Notes olfactives : échos de la guerre dans l’art de la parfumerie
Au cœur de la parfumerie, les notes olfactives associées à la guerre évoquent des souvenirs puissants et complexes.
Prenons la note de poudre à canon, par exemple, dont l’odeur métallique et sulfureuse rappelle instantanément les champs de bataille et les détonations lointaines. Cette note, utilisée avec parcimonie, confère aux fragrances une dimension à la fois minérale et audacieuse.
La fumée, quant à elle, évoque les feux de campement et les paysages après l’affrontement, son caractère boisé et brûlé augmentant la profondeur et le mystère. Lorsqu’elle intègre la composition d’un parfum, la fumée apporte une dimension à la fois aérienne et sombre, comme un phénix renaissant des cendres de la dévastation.
Le cuir est une autre note qui trouve ses racines dans les équipements militaires : bottes, ceinturons et harnais. Rappelons que les premières notes de cuir en parfumerie, étaient apportées par le bois de bouleau, avec lequel les Cosaques entretenaient leurs bottes et qui donnait au cuir une odeur bien spécifique. Cette note incarne la robustesse et la force, mais aussi une forme de noblesse et de raffinement. En parfumerie, le cuir se révèle souvent chaleureux et sensuel, une allusion subtile aux armures que l’on revêt pour faire face aux épreuves.
Le brouillard est plus abstrait mais tout aussi évocateur : il rappelle l’inconnu et l’incertitude, la dissimulation des mouvements et des stratégies. Il est souvent suggéré par des notes aqueuses ou ozoniques, apportant une fraîcheur qui se joue de la clarté et des contours nets, évoquant l’ambiguïté des époques troublées.
Enfin, la terre – humide, fertile, retournée par les tranchées, est particulièrement évocatrice. Elle parle de la mort et de la vie, du cycle inéluctable que la guerre met en exergue avec brutalité. Dans les compositions olfactives, la terre nous reconnecte avec la nature et avec la base de notre existence, avec des accords chyprés ou des notes de vétiver, de mousse de chêne, etde patchouli qui ancrent les parfums et leur donnent une résonance unique.
Ces notes olfactives ne racontent pas simplement une histoire de guerre ; elles racontent aussi une histoire de résilience humaine, d’adaptabilité et, ultimement, d’espoir.

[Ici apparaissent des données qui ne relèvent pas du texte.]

(* ===== verification/Reconciler.v ===== *)
(** * The KubeCluster reconciler

    pkg/controller/cluster_controller.go, with ClearGeneratedFields of
    pkg/common/update.go. The methods the generic controller calls through
    [ControllerInterface] come first; [NewReconciler] ties the two together and
    [Reconcile] is the entry point of a reconciliation. *)

From S2P Require Import Prelude K8s Api Defaults Names Status Expectations Core World Control.
From S2P Require Import Schema Controller.

Section reconciler.
Context {K : K8s} {ES : ExpStore} {AS : ApiServer} {RT : GoRuntime}.

(** pkg/common/update.go *)
Definition ClearGeneratedFields (m : ObjectMeta) : ObjectMeta := {|
  om_Name := om_Name m; om_Namespace := om_Namespace m; om_UID := "";
  om_ResourceVersion := om_ResourceVersion m; om_Labels := om_Labels m;
  om_Annotations := om_Annotations m; om_Finalizers := om_Finalizers m;
  om_OwnerReferences := om_OwnerReferences m; om_CreationTimestamp := 0;
  om_DeletionTimestamp := om_DeletionTimestamp m |}.

(** Through the pointer to the KubeCluster. *)
Definition clear_kc : M unit :=
  k ← get_kc; set_kc (KubeCluster_set_Meta (ClearGeneratedFields (kc_Meta k)) k).

Definition GetClusterFromInformerCache (namespace name : string) : M KubeCluster :=
  api (GetKubeCluster namespace name).

(** The status is that of the KubeCluster itself, so the two are always equal;
    a successful update writes the server's object through the pointer. *)
Definition UpdateClusterStatusInApiServer : M unit :=
  _ ← clear_kc;
  kcluster ← get_kc;
  updated ← api (UpdateKubeClusterStatus kcluster);
  set_kc updated.

Definition UpdateClusterStatus (workQueue : RateLimitingInterface)
    (schemas : gmap string ClusterSchemaReconciler) : M unit :=
  kcluster ← get_kc;
  clusterKey ← KeyFunc;
  _ ← (match st_StartTime (kc_Status kcluster) with
       | Some _ => mret tt
       | None =>
           t ← now;
           _ ← modify_status (Status_set_StartTime (Some t));
           match rp_ActiveDeadlineSeconds (sp_RunPolicy (kc_Spec kcluster)) with
           | Some secs => wq_AddAfter workQueue clusterKey (int64 (secs * Second))
           | None => mret tt
           end
       end);
  entries ← range_of (sp_ClusterReplicaSpec (kc_Spec kcluster));
  for_each entries (λ entry,
    schemaReconciler ← lift (deref (schemas !! sp_ClusterType (kc_Spec kcluster)));
    sr_UpdateClusterStatus schemaReconciler entry.1 entry.2).

Definition UpdateConfigMapInApiServer (configMapControl : ConfigMapControlInterface)
    (configMap : ConfigMap) : M ConfigMap :=
  _ ← clear_kc;
  kcluster ← get_kc;
  UpdateConfigMap configMapControl (om_Namespace (kc_Meta kcluster)) configMap.

(** [metav1.LabelSelectorAsSelector] fails on label values that are not valid:
    [valid] is that check. *)
Definition cluster_selector (kcluster : KubeCluster) : gmap string string :=
  GenLabels ControllerName (om_Name (kc_Meta kcluster)).

Definition GetPodsForCluster (valid : gmap string string → bool) : M (list Pod) :=
  kcluster ← get_kc;
  if negb (valid (cluster_selector kcluster)) then
    fail (EText "couldn't convert Cluster selector: invalid label value")
  else
    items ← api (ListPods (om_Namespace (kc_Meta kcluster)) (cluster_selector kcluster));
    mret (KubeClusterControlledPodList items (kc_Meta kcluster)).

Definition GetServicesForCluster (valid : gmap string string → bool) : M (list Service) :=
  kcluster ← get_kc;
  if negb (valid (cluster_selector kcluster)) then
    fail (EText "couldn't convert Cluster selector: invalid label value")
  else
    items ← api (ListServices (om_Namespace (kc_Meta kcluster)) (cluster_selector kcluster));
    mret (ConvertServiceList items).

Definition DeleteCluster : M unit :=
  kubecluster ← get_kc;
  let ns := om_Namespace (kc_Meta kubecluster) in
  let name := om_Name (kc_Meta kubecluster) in
  r ← try (api (DeleteKubeCluster ns name));
  match r with
  | inl err =>
      _ ← record_event EventWarning FailedDeletePodReason ("Error deleting: " +:+ err_string err);
      fail err
  | inr _ =>
      _ ← record_event EventNormal SuccessfulDeletePodReason ("Deleted cluster: " +:+ name);
      metrics_DeletedclustersCounterInc ns (sp_ClusterType (kc_Spec kubecluster))
  end.

(** The kind of an object read through the typed client is empty. *)
Definition resource_exists_msg (name : string) : string :=
  let dq := String "034"%char EmptyString in
  "Resource " +:+ dq +:+ name +:+ dq +:+ " of SlurmClusterClusterKind " +:+ dq +:+ dq
  +:+ " already exists and is not managed by SlurmClusterCluster".

Definition GetConfigMapForCluster : M (option ConfigMap) :=
  kcluster ← get_kc;
  r ← try (api (GetConfigMap (om_Namespace (kc_Meta kcluster)) (om_Name (kc_Meta kcluster))));
  match r with
  | inl err => if IsNotFound err then mret None else fail err
  | inr configMap =>
      if IsControlledBy (om_OwnerReferences (cm_Meta configMap)) (om_UID (kc_Meta kcluster)) then
        mret (Some configMap)
      else
        let msg := resource_exists_msg (om_Name (cm_Meta configMap)) in
        _ ← record_event EventWarning "ErrResourceExists" msg;
        fail (EText msg)
  end.

Definition GenLabelSelector (cc : ClusterController) (clusterName : string) (rtype : ReplicaType) :
    gmap string string :=
  <[ReplicaTypeLabel := GenReplicaTypeLabel rtype]> (cc_GenLabels cc clusterName).

Definition KubeCluster_GroupVersion : string := "kubecluster.org/v1alpha1".

(** [NewReconciler]: the clients are the API server of the world; the lister of
    priority classes reads the informer's store. No schema is registered yet. *)
Definition NewReconciler (valid : gmap string string → bool) (lister : string → option Z)
    (gangSchedulingSetupFunc : ClusterController → ClusterController) : ClusterController :=
  gangSchedulingSetupFunc {|
    cc_Controller := {|
      ci_ControllerName := ControllerName;
      ci_APIGroupVersion := KubeCluster_GroupVersion;
      ci_Kind := KubeClusterKind;
      ci_GetClusterFromInformerCache := GetClusterFromInformerCache;
      ci_GetPodsForCluster := GetPodsForCluster valid;
      ci_GetConfigMapForCluster := GetConfigMapForCluster;
      ci_GetServicesForCluster := GetServicesForCluster valid;
      ci_DeleteCluster := DeleteCluster;
      ci_UpdateClusterStatusInApiServer := UpdateClusterStatusInApiServer;
      ci_UpdateClusterStatus := UpdateClusterStatus FakeWorkQueue;
      ci_GetServiceSlices := GetServiceSlices;
      ci_GetGroupNameLabelValue := "kubecluster.org";
      ci_UpdateConfigMapInApiServer := UpdateConfigMapInApiServer RealConfigMapControl |};
    cc_GangScheduling := "";
    cc_SchemaReconcilerManager := ∅;
    cc_PodControl := RealPodControl;
    cc_ServiceControl := RealServiceControl;
    cc_ConfigMapControl := RealConfigMapControl;
    cc_PodGroupControl := None;
    cc_PriorityClassLister := lister;
    cc_WorkQueue := FakeWorkQueue |}.

(** ** Reconcile *)

(** [SatisfiedExpectations] of the schema's expectations, with the clock from
    now on. *)
Definition schema_satisfied (schemaReconciler : ClusterSchemaReconciler) (clusterKey : string)
    (replicaTypes : list ReplicaType) : M bool := λ w,
  (w, util_SatisfiedExpectations (λ n, clock (n + w_tick w)%nat)
        (default NewControllerExpectations (w_exp w !! sr_Name schemaReconciler))
        clusterKey replicaTypes).

(** The error of the key function is only logged: the key is then empty. *)
Definition needReconcile (schemaReconciler : ClusterSchemaReconciler) : M bool :=
  kcluster ← get_kc;
  let clusterKey := default "" (MetaNamespaceKeyFunc (kc_Meta kcluster)) in
  entries ← range_of (sp_ClusterReplicaSpec (kc_Spec kcluster));
  let replicaTypes := GetReplicaTypes entries in
  satisfied ← schema_satisfied schemaReconciler clusterKey replicaTypes;
  mret (negb satisfied).

Definition failed_validation (prefix : string) (err : error) : M unit :=
  _ ← record_event EventWarning (NewReason KubeClusterKind ClusterFailedValidationReason)
        (prefix +:+ " failed validation because " +:+ err_string err);
  fail err.

(** The KubeCluster was found: [DeepCopy] gives one of its own, which the rest of
    the reconciliation changes. *)
Definition reconcile_found (cc : ClusterController) (kcluster : KubeCluster) : M unit :=
  _ ← set_kc kcluster;
  entries ← range_of (sp_ClusterReplicaSpec (kc_Spec kcluster));
  v ← try (lift (ValidateV1alphaCluster entries kcluster));
  match v with
  | inl err => failed_validation "KubeCLuster" err
  | inr _ =>
      schemaReconciler ← schema_of cc (sp_ClusterType (kc_Spec kcluster));
      v ← try (lift (sr_ValidateV1KubeCluster schemaReconciler kcluster));
      match v with
      | inl err => failed_validation "KubeCluster" err
      | inr _ =>
          need ← needReconcile schemaReconciler;
          if negb need || bool_decide (om_DeletionTimestamp (kc_Meta kcluster) ≠ None) then mret tt
          else
            _ ← set_kc (SetDefaults_KubeCluster kcluster);
            _ ← sr_Default schemaReconciler;
            ReconcileKubeCluster cc schemaReconciler
      end
  end.

(** A request to reconcile the KubeCluster of this name. *)
Definition Reconcile (cc : ClusterController) (namespace name : string) : M unit :=
  r ← try (api (GetKubeCluster namespace name));
  match r with
  | inl err => if IsNotFound err then mret tt else fail err
  | inr kcluster => reconcile_found cc kcluster
  end.

(** The request for the KubeCluster comes first. *)
Lemma Reconcile_run cc namespace name w :
  Reconcile cc namespace name w =
  let '(s, r) := serve (GetKubeCluster namespace name) (w_srv w) in
  let w1 := w_set_srv s (Call (GetKubeCluster namespace name)) w in
  match r with
  | inl e => (w1, if api_IsNotFound e then Ok tt else Err (EApi e))
  | inr kcluster => reconcile_found cc kcluster w1
  end.
Proof.
  unfold Reconcile, mbind at 1, M_bind at 1, try, api.
  destruct (serve _ _) as [s [e|k]]; [|done]. simpl. by destruct (api_IsNotFound e).
Qed.

(** [onOwnerCreateFunc]: the event is always accepted. The object of the event,
    which is that of the informer's cache, is changed in place: the model
    returns it. *)
Definition onOwnerCreateFunc (kcluster : KubeCluster) : M KubeCluster :=
  let kcluster := SetDefaults_KubeCluster kcluster in
  let msg := "Kubecluster " +:+ om_Name (kc_Meta kcluster) +:+ " is created." in
  _ ← metrics_CreatedclustersCounterInc (om_Namespace (kc_Meta kcluster))
        (sp_ClusterType (kc_Spec kcluster));
  t1 ← now; t2 ← now;
  mret (KubeCluster_set_Status
    (UpdateClusterConditions t1 t2 (kc_Status kcluster) ClusterCreated ConditionTrue
       (NewReason KubeClusterKind ClusterCreatedReason) msg) kcluster).
End reconciler.

(** ** The reconciler keeps the contract of the controller *)

Section reconciler_contract.
Context {K : K8s} {ES : ExpStore} {AS : ApiServer} {RT : GoRuntime} {RTL : GoRuntimeLaws RT}.

(** The set-up functions main can choose from. *)
Definition gang_setup (setup : ClusterController → ClusterController) : Prop :=
  setup = GenVolcanoSetupFunc ∨ setup = GenNonGangSchedulerSetupFunc ∨
  ∃ name, setup = GenSchedulerPluginsSetupFunc name.

Lemma NewReconciler_spec valid lister setup schemas :
  gang_setup setup →
  (∀ t s, schemas !! t = Some s → SchemaSpec s) →
  ControllerSpec (cc_set_Schemas schemas (NewReconciler valid lister setup)).
Proof.
  intros [->|[->|[name ->]]] Hs; split; simpl; try done; try apply _; intros pg [= <-]; apply _.
Qed.
End reconciler_contract.

(** A controller for the sample cluster, with one schema. *)
Module SampleController.
Import Sample MemServer.

Definition schema : ClusterSchemaReconciler := {|
  sr_Name := "slurm"; sr_GetDefaultContainerName := "kubenode";
  sr_ReconcileConfigMap cm := mret cm;
  sr_ValidateV1KubeCluster _ := Ok tt;
  sr_UpdateConfigMap cm := mret cm;
  sr_Default := mret tt;
  sr_SetClusterSpec _ t _ _ _ := mret t;
  sr_IsController _ rt _ := bool_decide (rt = "Controller");
  sr_UpdateClusterStatus _ _ := mret tt |}.

Definition controller : ClusterController :=
  cc_set_Schemas {[ "slurm" := schema ]}
    (NewReconciler (λ _, true) (λ _, None) GenNonGangSchedulerSetupFunc).

Lemma schema_spec t s : ({[ "slurm" := schema ]} : gmap string _) !! t = Some s → SchemaSpec s.
Proof.
  intros [_ <-]%lookup_singleton_Some. split; simpl.
  - intros. apply (stable_ret ticks_rel).
  - intros ???????? H. by injection H as _ ->.
Qed.

Lemma controller_spec : ControllerSpec controller.
Proof.
  apply (NewReconciler_spec (RTL := runtime_laws)); [by right; left|exact schema_spec].
Qed.

Definition configmap : ConfigMap := {| cm_Meta := meta; cm_Data := ∅; cm_BinaryData := ∅ |}.
End SampleController.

Quelques parfums symboliques
Chanel N°5 : une légende en temps de guerre
N°5 est un pilier de la parfumerie, un parfum qui a défié les époques et les tendances depuis sa création en 1921 par Ernest Beaux pour Gabrielle Chanel. Sa composition, une alchimie complexe de notes florales avec un surdosage d’aldéhydes, a apporté une révolution olfactive avec un bouquet exceptionnellement moderne et abstrait. Pendant l’Occupation de la Rhénanie, alors que la France était marquée par la guerre, Chanel N°5 a continué à être un emblème de l’élégance française. Sa capacité à rester en production a offert une forme de résistance culturelle, un rappel de la beauté et du raffinement en contraste avec les temps sombres. Le parfum a transcendé son époque pour devenir un symbole de survie et de continuité, offrant une touche de luxe et de normalité dans un monde autrement chaotique. Un luxe à la française qui s’exporta outre-atlantique aussi grâce aux soldats américains qui au retour de la guerre, rapportèrent à leur femme ce chic souvenir de Paris…

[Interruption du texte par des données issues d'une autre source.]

(** A set-up that succeeds has a watch on the pods and on the services. *)
Lemma SetupWithManager_ok mgr :
  SetupWithManager mgr = Ok tt ↔
  mgr_New mgr = Ok tt ∧ Forall (λ w, mgr_Watch mgr w = Ok tt) (watches mgr).
Proof using Type.
  unfold SetupWithManager. rewrite <- result_foldl_check.
  destruct (mgr_New mgr) as [[]|e|]; simpl; naive_solver.
Qed.
End events.

(** ** What the events do to the expectations *)

Section settle.
Context {K : K8s} {KL : K8sLaws K} {ES : ExpStore} {SL : ExpStoreLaws ES} {AS : ApiServer}
  {RT : GoRuntime}.
Implicit Types (cc : ClusterController) (kc : KubeCluster) (s : ClusterSchemaReconciler).

Lemma accounts_deleted s l k w :
  accounts s l w →
  ∃ w1, sr_DeletionObserved s k w = (w1, Ok tt) ∧ accounts s (ledger_add k 0 (-1) l) w1 ∧
    w_kc w1 = w_kc w ∧ w_log w1 = w_log w.
Proof.
  intros Hacc. unfold sr_DeletionObserved, expectations, DeletionObserved.
  rewrite LowerExpectations_Raise.
  destruct (represents_Raise _ l k (Z.opp 0) (Z.opp 1) Hacc) as (r & -> & Hr).
  eexists. split; [done|]. split; [|done]. unfold accounts. simpl. by rewrite lookup_insert_eq.
Qed.

Lemma GetControllerOf_own cc m : GetControllerOf [GenOwnerReference cc m] = Some (GenOwnerReference cc m).
Proof. by rewrite GetControllerOf_spec. Qed.

Lemma label_pod p k v : om_Labels (pod_Meta p) !! k = Some v → label (WPod p) k = v.
Proof. unfold label. change (meta_of (WPod p)) with (pod_Meta p). by intros ->. Qed.

(** The key an event of a pod of the cluster uses is the one its creation used. *)
Lemma event_key cc kc rType index p :
  pod_of cc kc rType index p → om_Namespace (pod_Meta p) = om_Namespace (kc_Meta kc) →
  om_Namespace (kc_Meta kc) ≠ "" →
  expect_key (WPod p) (owner_key (WPod p) (GenOwnerReference cc (kc_Meta kc))) (label (WPod p) ReplicaTypeLabel)
  = Some (pods_key kc rType).
Proof.
  intros Hp Hns Hne. rewrite (label_pod _ _ _ (po_type _ _ _ _ _ Hp)).
  unfold expect_key, owner_key, pods_key, cluster_key, GenExpectationPodsKey.
  change (meta_of (WPod p)) with (pod_Meta p). rewrite Hns, ToLower_idem. by rewrite decide_False.
Qed.

Lemma ToLower_nonempty (t : string) : t ≠ "" → ToLower t ≠ "".
Proof. by destruct t. Qed.

(** C7 (watch events settle the expectations). A pod that the controller requested for
    an index, and that is stored in the cluster's namespace, settles what its
    reconciliation expects: the event of its creation lowers the creations that
    creating it raised, the event of its deletion lowers the deletions that deleting it
    raised, under the same key and back to the ledger before. Both events lead to a
    reconciliation, and neither makes a request. *)
Theorem events_settle_expectations cc `{!ControllerSpec cc} s kc (rType : ReplicaType) (index : Z)
    (p : Pod) (l : gmap string entry) (w : World) :
  GetSchemaReconciler cc (sp_ClusterType (kc_Spec kc)) = Some s →
  sp_ClusterType (kc_Spec kc) ≠ "" → rType ≠ "" → om_Namespace (kc_Meta kc) ≠ "" →
  pod_of cc kc rType index p → om_Namespace (pod_Meta p) = om_Namespace (kc_Meta kc) →
  (accounts s (ledger_add (pods_key kc rType) 1 0 l) w →
     ∃ w', OnDependentCreateFunc (cc_SchemaReconcilerManager cc) (WPod p) w = (w', Ok true) ∧
       accounts s l w' ∧ w_log w' = w_log w) ∧
  (accounts s (ledger_add (pods_key kc rType) 0 1 l) w →
     ∃ w', OnDependentDeleteFunc (cc_SchemaReconcilerManager cc) (WPod p) w = (w', Ok true) ∧
       accounts s l w' ∧ w_log w' = w_log w).
Proof.
  intros Hs Hct Hrt Hns Hp Hpns.
  assert (label (WPod p) ClusterTypeLabel = sp_ClusterType (kc_Spec kc)) as Hl1
    by apply label_pod, (po_clustertype _ _ _ _ _ Hp).
  assert (label (WPod p) ReplicaTypeLabel ≠ "") as Hl2
    by (rewrite (label_pod _ _ _ (po_type _ _ _ _ _ Hp)); by apply ToLower_nonempty).
  assert (GetControllerOf (om_OwnerReferences (meta_of (WPod p))) = Some (GenOwnerReference cc (kc_Meta kc)))
    as Href by (change (meta_of (WPod p)) with (pod_Meta p); rewrite (po_owner _ _ _ _ _ Hp); apply GetControllerOf_own).
  unfold GetSchemaReconciler in Hs.
  split; intros Hacc; unfold OnDependentCreateFunc, OnDependentDeleteFunc; rewrite Hl1, decide_False, Hs by done;
    unfold onDependentCreateFunc, onDependentDeleteFunc;
    rewrite decide_False, Href, (event_key cc kc rType index) by done.
  - destruct (accounts_created s _ (pods_key kc rType) w Hacc) as (w1 & H1 & Hacc1).
    rewrite (bind_run _ _ _ _ _ H1). exists w1. split; [done|].
    rewrite ledger_add_add in Hacc1. simpl in Hacc1. rewrite ledger_add_zero in Hacc1. split; [done|].
    revert H1. unfold sr_CreationObserved, expectations. by destruct (CreationObserved _ _); [intros [= <-]|..].
  - destruct (accounts_deleted s _ (pods_key kc rType) w Hacc) as (w1 & H1 & Hacc1 & _ & Hlog).
    rewrite (bind_run _ _ _ _ _ H1). exists w1. split; [done|].
    rewrite ledger_add_add in Hacc1. simpl in Hacc1. by rewrite ledger_add_zero in Hacc1.
Qed.
End settle.

(** ** Which updates lead to a reconciliation *)

Section updates.
Context {K : K8s} {ES : ExpStore} {AS : ApiServer} {RT : GoRuntime}.

(** The owners an update makes the predicate look for: the old one if it is another
    than the new one, and the new one. *)
Definition owners (newObj oldObj : watched) : list (string * OwnerReference) :=
  let new_ref := GetControllerOf (om_OwnerReferences (meta_of newObj)) in
  let old_ref := GetControllerOf (om_OwnerReferences (meta_of oldObj)) in
  ((match old_ref with
    | Some ref => if decide (new_ref ≠ old_ref) then [(om_Namespace (meta_of oldObj), ref)] else []
    | None => []
    end) ++
   match new_ref with Some ref => [(om_Namespace (meta_of newObj), ref)] | None => [] end)%list.

(** The server, in some state, knows the KubeCluster the reference points to. *)
Definition known_owner (o : string * OwnerReference) : Prop :=
  or_Kind o.2 = KubeClusterKind ∧
  ∃ s s' k, serve (GetKubeCluster o.1 (or_Name o.2)) s = (s', inr k) ∧ om_UID (kc_Meta k) = or_UID o.2.

Definition asks_for (os : list (string * OwnerReference)) (c : call) : Prop :=
  ∃ o, o ∈ os ∧ or_Kind o.2 = KubeClusterKind ∧ c = Call (GetKubeCluster o.1 (or_Name o.2)).

(** A lookup: at most one request, and nothing but the server and its log changes. *)
Definition looked_up (os : list (string * OwnerReference)) (n : nat) (w w' : World) : Prop :=
  w_kc w' = w_kc w ∧ w_exp w' = w_exp w ∧
  ∃ l, w_log w' = (w_log w ++ l)%list ∧ Forall (asks_for os) l ∧ (length l ≤ n)%nat.

Lemma looked_up_refl os n w : looked_up os n w w.
Proof. split_and!; [done..|]. exists []. rewrite app_nil_r. split_and!; [done|constructor|simpl; lia]. Qed.

Lemma looked_up_trans os os1 os2 n m w1 w2 w3 :
  os1 ⊆ os → os2 ⊆ os → looked_up os1 n w1 w2 → looked_up os2 m w2 w3 → looked_up os (n + m) w1 w3.
Proof.
  intros Ho1 Ho2 (Hk1 & He1 & l1 & Hl1 & Hf1 & Hn) (Hk2 & He2 & l2 & Hl2 & Hf2 & Hm).
  split_and!; [congruence..|]. exists (l1 ++ l2)%list. rewrite Hl2, Hl1, app_assoc, length_app.
  split_and!; [done| |lia]. apply Forall_app.
  split; (eapply Forall_impl; [done|]); intros c (o & Hin & ?); exists o; (split; [auto|done]).
Qed.

Lemma resolveControllerRef_ok valid lister setup schemas ns ref w :
  gang_setup setup →
  let cc := cc_set_Schemas schemas (NewReconciler valid lister setup) in
  ∃ w' r, resolveControllerRef cc ns ref w = (w', Ok r) ∧ looked_up [(ns, ref)] 1 w w' ∧
    (is_Some r → known_owner (ns, ref)).
Proof.
  intros Hset cc. assert (cc_Controller cc = cc_Controller (NewReconciler valid lister GenNonGangSchedulerSetupFunc))
    as Hcc by (by destruct Hset as [->|[->|[n ->]]]).
  unfold resolveControllerRef. rewrite Hcc. simpl.
  case_decide as Hk.
  { exists w, None. split_and!; [done|apply looked_up_refl|]. by intros [??]. }
  assert (or_Kind ref = KubeClusterKind) as Hkind by (destruct (decide (or_Kind ref = KubeClusterKind)); tauto).
  unfold try, mbind, M_bind, GetClusterFromInformerCache, api.
  assert (∀ s, looked_up [(ns, ref)] 1 w (w_set_srv s (Call (GetKubeCluster ns (or_Name ref))) w)) as Hl.
  { intros s. split_and!; [done..|]. eexists. split; [done|]. split; [|simpl; lia].
    constructor; [|constructor]. exists (ns, ref). split_and!; [by left|done..]. }
  destruct (serve (GetKubeCluster ns (or_Name ref)) (w_srv w)) as [s [e|k]] eqn:Hs;
    eexists _, _; (split; [done|]); (split; [apply Hl|]); [by intros [??]|].
  case_decide as Hu; [by intros [??]|]. intros _. split; [done|]. exists (w_srv w), s, k.
  split; [done|]. destruct (decide (om_UID (kc_Meta k) = or_UID ref)); tauto.
Qed.

(** Which updates of pods and services lead to a reconciliation: for the
    KubeCluster controller the update predicate never fails. A resync, which repeats
    the resource version, leads nowhere and asks for nothing. Otherwise it asks the
    server for at most two KubeClusters, the owner the object had and the one it has,
    and it passes only an object one of whose owners is a KubeCluster that the server
    knows by the UID of the reference. *)
Theorem update_events (valid : gmap string string → bool) (lister : string → option Z)
    (setup : ClusterController → ClusterController) (schemas : gmap string ClusterSchemaReconciler)
    (newObj oldObj : watched) (w : World) :
  gang_setup setup →
  let cc := cc_set_Schemas schemas (NewReconciler valid lister setup) in
  (om_ResourceVersion (meta_of newObj) = om_ResourceVersion (meta_of oldObj) →
     OnDependentUpdateFunc cc newObj oldObj w = (w, Ok false)) ∧
  ∃ w' b, OnDependentUpdateFunc cc newObj oldObj w = (w', Ok b) ∧
    looked_up (owners newObj oldObj) 2 w w' ∧
    (b = true → ∃ o, o ∈ owners newObj oldObj ∧ known_owner o).
Proof.
  intros Hset cc. unfold OnDependentUpdateFunc. case_decide as Hrv.
  { split; [done|]. exists w, false. split_and!; [done|apply looked_up_refl|done]. }
  split; [done|].
  assert (∃ w' b, owner_updated cc newObj oldObj w = (w', Ok b) ∧
    looked_up (owners newObj oldObj) 2 w w' ∧
    (b = true → ∃ o, o ∈ owners newObj oldObj ∧ known_owner o)) as Hown.
  2: { destruct newObj; [|exact Hown..|]; exists w, false; by split_and!; [..|apply looked_up_refl|]. }
  unfold owner_updated, owners.
  set (nr := GetControllerOf (om_OwnerReferences (meta_of newObj))).
  set (or := GetControllerOf (om_OwnerReferences (meta_of oldObj))).
  set (first := match or with Some ref => _ | None => [] end).
  assert (∃ w1 r, (match or with
         | Some ref =>
             if decide (nr ≠ or) then resolveControllerRef cc (om_Namespace (meta_of oldObj)) ref
             else mret None
         | None => mret None
         end) w = (w1, Ok r) ∧ looked_up first 1 w w1 ∧
    (is_Some r → ∃ o, o ∈ first ∧ known_owner o)) as (w1 & r & H1 & Hl1 & Hr1).
  { unfold first. destruct or as [ref|]; [case_decide|]; try (exists w, None;
      split_and!; [done|apply looked_up_refl|by intros [??]]).
    destruct (resolveControllerRef_ok valid lister setup schemas (om_Namespace (meta_of oldObj)) ref w Hset)
      as (w1 & r & ? & ? & Hk). exists w1, r. split_and!; [done..|]. intros Hr.
    eexists. split; [by left|]. by apply Hk. }
  rewrite (bind_run _ _ _ _ _ H1). clearbody first. destruct r as [k|].
  { exists w1, true. split_and!; [done| |].
    - apply (looked_up_trans _ first [] 1 1 w w1 w1); [set_solver..|done|apply looked_up_refl].
    - intros _. destruct Hr1 as (o & Ho & ?); [by eexists|]. exists o. split; [by apply elem_of_app; left|done]. }
  clear Hr1. destruct nr as [ref|].
  - destruct (resolveControllerRef_ok valid lister setup schemas (om_Namespace (meta_of newObj)) ref w1 Hset)
      as (w2 & r & H2 & Hl2 & Hk). rewrite (bind_run _ _ _ _ _ H2). eexists w2, _. split; [done|]. split.
    + apply (looked_up_trans _ first [(om_Namespace (meta_of newObj), ref)] 1 1 w w1 w2); [set_solver..|done|done].
    + destruct r as [k|]; [|done]. intros _. eexists. split; [apply elem_of_app; right; by left|].
      apply Hk. by eexists.
  - exists w1, false. split_and!; [done| |done].
    apply (looked_up_trans _ first [] 1 1 w w1 w1); [set_solver..|done|apply looked_up_refl].
Qed.
End updates.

Vent Vert : une ode à la liberté
Vent Vert, lancé par Balmain en 1947, est souvent célébré comme le premier parfum à capturer l’essence du renouveau de l’après-guerre. Conçu par le nez légendaire de Germaine Cellier, ce parfum est un véritable pionnier dans le monde de la parfumerie, introduisant un vent de fraîcheur dans une ère dominée par les senteurs lourdes et opulentes. Le nom lui-même, « Vent Vert », est évocateur de la libération et du souffle de liberté tant attendu après les années sombres de la guerre. Ses notes de tête sont un éclat de verdure, un mélange innovant de galbanum, basilic et citron qui signifiaient un départ audacieux des conventions de l’époque. Le cœur floral s’ouvre sur des arômes de rose, de jasmin et d’ylang-ylang, évoquant la renaissance de la nature au printemps. Le fond boisé avec des touches de vétiver et de musc ancre le parfum dans une sensation de force tranquille. Vent Vert n’est pas simplement un parfum, c’est une déclaration d’espoir et un hymne à la vie qui reprend ses droits.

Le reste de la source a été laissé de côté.